Evans Adotey

Personal information
- Full name: Evans Augustine Adotey
- Date of birth: 24 September 1964 (age 61)

Team information
- Current team: Medeama (manager)

Managerial career
- Years: Team
- 2013: Medeama
- 2014–2017: Ghana women's U17
- 2016–2017: Medeama
- 2020–2021: Karela United
- 2023–: Medeama

= Evans Adotey =

Ghanaian football team manager

Evans Augustine Adotey (born 24 September 1964) is a Ghanaian football team manager who currently coaches Ghana Premier League side Medeama. He previously coached Ghana women's national under-17 football team and Karela United.

== Coaching career ==

=== Medeama ===
Adotey joined Medeama in 2013 as an assistant coach. In March 2013, he was appointed as interim coach and lead the club to their first Ghana FA Cup win and led them to a 4th place finish by the end of the 2012–13 Ghana Premier League season.

He later served as the assistant coach to Hans van der Pluijm from 2013 to 2015. In November 2015, he was promoted to the position of technical director for the club, serving in that role from 2015 to 2017. He served as interim coach after Tom Strand left the club, and later doubled as head coach of the club and technical director from 2016 to 2017 especially during the 2017 Ghana Premier League. During his 4-year period with the club as interim head coach, assistant coach and technical director, he helped the club to win two Ghana FA Cup in 2013 and 2015 and the Ghana Super Cup in 2016.

=== Ghana national teams ===
Adotey served as coach for the Ghana women's national under-17 football team, the Black Maidens from 2014 to 2019, in the process leading the team to three consecutive quarter-final place in three FIFA U-17 Women's World Cup campaigns. In January 2020, he was appointed as the 1st assistant coach of the Ghana national under-20 football team to Abdul-Karim Zito.

=== Karela United ===
On 14 April 2020, Karela United announced the appointment of Adotey as the team's new head coach succeeding Enos Adepa who had left the club via a mutual agreement in March.

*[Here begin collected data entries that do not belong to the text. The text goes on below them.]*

Lemma fill_from self contents_mgr path (j : Z) calls fs :
  0 ≤ j →
  (∀ i, 0 ≤ i < j → is_Some (slot_file self path fs (slot_id i))) →
  (∀ i, j ≤ i → slot_file self path fs (slot_id i) = None) →
  is_Some (files fs !! cm_get_os_path contents_mgr path) →
  j + Z.of_nat (length calls) ≤ max_checkpoints self →
  create_results self contents_mgr path calls fs
  = imap (λ k call, Ok (info.mk (slot_id (j + Z.of_nat k)) call.2)) calls.
Proof.
  revert j fs. induction calls as [|[cur_time stamp] calls IH]; [done|].
  intros j fs Hj Hbelow Habove [src Hsrc] Hlen. cbn [length] in Hlen.
  cbn [create_results]. rewrite imap_cons. cbn [snd].
  assert (lowest_free self path fs j) as Hfree.
  { split; [lia|]. split; [apply Habove; lia|done]. }
  rewrite create_checkpoint_run, (chosen_slot_free _ _ cur_time _ _ Hfree).
  unfold write_slot. rewrite Hsrc. cbn [fst snd]. rewrite Z.add_0_r. f_equal.
  set (fs1 := with_files _ _).
  assert (files fs1
          = <[checkpoint_location self (slot_id j) path
              := {| st_mtime := stamp; content := content src |}]> (files fs))
    as Hf by done.
  pose proof (slot_file_insert self path fs fs1 (slot_id j) _ Hf) as Hslot.
  rewrite (IH (j + 1) fs1).
  - apply imap_ext. intros k call _. cbn. do 3 f_equal. lia.
  - lia.
  - intros i Hi. rewrite Hslot. destruct (decide (slot_id i = slot_id j)); [by eexists|].
    apply Hbelow. assert (i ≠ j) by congruence. lia.
  - intros i Hi. rewrite Hslot, decide_False; [apply Habove; lia|].
    intros Heq. apply slot_id_inj in Heq. lia.
  - rewrite Hf. destruct (decide (checkpoint_location self (slot_id j) path
                                  = cm_get_os_path contents_mgr path)) as [<-|Hne].
    + rewrite lookup_insert_eq. by eexists.
    + rewrite lookup_insert_ne by done. by eexists.
  - lia.
Qed.

End FillFacts.

(** X19: starting from no checkpoints, with the live document in place, up
    to [max_checkpoints] creates in a row all succeed and take the slots in
    pool order, the k-th call slot [k], whatever the clock readings are. *)
Theorem creates_fill_in_order
    (self : FileCheckpoints) (contents_mgr : ContentsManager) (path : string)
    (calls : list (datetime * datetime)) (fs : FS) :
  (∀ c, slot_file self path fs c = None) →
  is_Some (files fs !! cm_get_os_path contents_mgr path) →
  Z.of_nat (length calls) ≤ max_checkpoints self →
  create_results self contents_mgr path calls fs
  = imap (λ k call, Ok (info.mk (slot_id (Z.of_nat k)) call.2)) calls.
Proof.
  intros Hnone Hsrc Hlen.
  rewrite (fill_from self contents_mgr path 0 calls fs); try done; lia.
Qed.

Lemma creates_fill_in_order_witness :
  create_results two_slots srv_mgr "a/nb.ipynb" [(sec 100, sec 7); (sec 0, sec 3)] fs_doc
  = [Ok (info.mk (slot_id 0) (sec 7)); Ok (info.mk (slot_id 1) (sec 3))].
Proof.
  apply (creates_fill_in_order two_slots srv_mgr "a/nb.ipynb"
           [(sec 100, sec 7); (sec 0, sec 3)] fs_doc).
  - exact fs_doc_no_checkpoints.
  - vm_compute. by eexists.
  - by vm_compute.
Defined.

The club was 17th on the 2019–20 Ghana Premier League table with 11 points at the time of his appointment, following a 15-game run in which they won only two league matches while losing seven and drawing four before the league was suspended in March 2020 due to the COVID-19 pandemic. His main task was to get the club out of the relegation zone if the league resumed, but it was later cancelled in July 2020.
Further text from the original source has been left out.